── Material provided
(** The verb as the specification spells it. *)
Definition verb_name (v : Verb) : string :=
  match v with
  | GET => "GET" | POST => "POST" | PUT => "PUT"
  | PATCH => "PATCH" | DELETE => "DELETE"
  end.

(** The key under which the dispatch table of [_request] files the verb. *)
Definition verb_key (v : Verb) : string :=
  match v with
  | GET => "get" | POST => "post" | PUT => "put"
  | PATCH => "patch" | DELETE => "delete"
  end.

(** [method] names verb [v], in any character case. *)
Definition names_verb (method : string) (v : Verb) : Prop :=
  caseless_eq method (verb_name v) = true.

(** [method] is none of the five verbs, in any character case. *)
Definition unsupported (method : string) : Prop :=
  forall v : Verb, caseless_eq method (verb_name v) = false.

(** ** aiohttp objects *)

(** [aiohttp.ClientTimeout(total=...)]: the only field this module ever
    sets.  The object is immutable; the setter below builds a new one. *)
Record ClientTimeout : Type := mkClientTimeout { total : PyVal }.

(** [aiohttp.ClientSession(connector=TCPConnector(limit=...), timeout=...)].
    A session is an object with identity: it lives in the state below and is
    referred to by its position there. *)
Record ClientSession : Type := mkClientSession {
  connector_limit : Z;
  timeout_of_session : ClientTimeout;
  closed : bool
}.

Abbreviation SessionRef := nat.

Definition Headers : Type := list (string * string).

(** One call of [session.get], [session.post], ... as the transport sees
    it.  A keyword the sender does not pass is [None]; a keyword passed
    with the Python value [None] is [Some PyNone]. *)
Record HttpCall : Type := mkHttpCall {
  call_verb : Verb;
  call_session : SessionRef;
  call_url : string;
  call_params : option PyVal;
  call_data : option PyVal;
  call_json : option PyVal;
  call_headers : Headers;
  call_timeout : ClientTimeout;
  call_kwargs : gmap string PyVal
}.
(** * Further properties of the code *)

(** ** The candidate spans *)

(** X1. The spans [_censor_word] draws for a text [t], after
    [_drop_fully_censored_words]: they are exactly the non-empty slices
    [t[start:finish]] that hold a character other than the censor
    character, each listed once, longer ones first and those of one length
    from left to right; a text of [n] characters has at most [n(n+1)/2]. *)
Theorem candidate_spans_characterised pf (t : str) :
  let spans := _drop_fully_censored_words pf (substrings_indexes t true) in
  (forall x, x ∈ spans <->
     sub_start x < sub_finish x /\ sub_finish x <= length t /\
     sub_word x = take (sub_finish x - sub_start x) (drop (sub_start x) t) /\
     fully_censored (_censor_char pf) (sub_word x) = false) /\
  NoDup spans /\
  StronglySorted span_before spans /\
  2 * length spans <= length t * (length t + 1).
Proof.
  intros spans. subst spans.
  unfold _drop_fully_censored_words, _drop_fully_censored_words_with.
  split; [|split; [|split]].
  - intros x. rewrite list_elem_of_filter, elem_of_substrings_indexes.
    destruct (fully_censored (_censor_char pf) (sub_word x)); simpl; naive_solver.
  - apply NoDup_filter, NoDup_substrings_indexes.
  - eapply StronglySorted_sublist; [apply sublist_filter|].
    apply substrings_indexes_sorted.
  - rewrite <- (length_substrings_indexes t true).
    apply Nat.mul_le_mono_l, length_filter.
Qed.

(** X2. As long as no reply names a complete interval (one of its ends
    is [None]), [_drop_substrings] hands out its input as it is, span by
    span. *)
Theorem all_spans_without_intervals l replies :
  Forall no_interval replies ->
  length l <= S (length replies) ->
  drive replies (gen_next (_drop_substrings l)) = l.
Proof.
  unfold gen_next, _drop_substrings. simpl. intros Hr. revert l.
  induction Hr as [|d replies Hd Hr IH]; intros l Hl; rewrite resume_empty.
  - destruct l as [|x [|y l]]; simpl in *; [done|done|lia].
  - destruct l as [|x l]; [done|]. simpl.
    rewrite gen_send_no_interval by done. rewrite IH; [done|simpl in Hl; lia].
Qed.

(** An instance: the three spans of "ab" under three replies, none of them
    a complete interval. *)
Lemma all_spans_without_intervals_witness :
  drive [(None, None); (Some 0, None); (None, Some 1)]
        (gen_next (_drop_substrings (substrings_indexes (s "ab") true)))
  = substrings_indexes (s "ab") true.
Proof.
  apply all_spans_without_intervals.
  - repeat apply Forall_cons_2; [by left|by right|by left|constructor].
  - vm_compute. lia.
Defined.

(** X3. Whatever the consumer replies, the spans [_drop_substrings]
    hands out are spans of its input, in the order of the input, each
    position of the input used once at most. *)
Theorem yielded_spans_are_a_sublist l replies :
  drive replies (gen_next (_drop_substrings l)) `sublist_of` l.
Proof.
  unfold gen_next, _drop_substrings. simpl.
  generalize (∅ : gset (nat * nat)). revert l.
  induction replies as [|d replies IH]; intros l iv;
    (destruct (resume iv l) as [[x g]|] eqn:E; [|apply sublist_nil_l]);
    apply resume_some in E as (sk & -> & _); simpl;
    apply sublist_inserts_l, sublist_skip.
  - apply sublist_nil_l.
  - apply IH.
Qed.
────
### What this task involves:
Search the entries above for the word "option", and copy every line where it occurs.

### Solved exercise:
  call_params : option PyVal;
  call_data : option PyVal;
  call_json : option PyVal;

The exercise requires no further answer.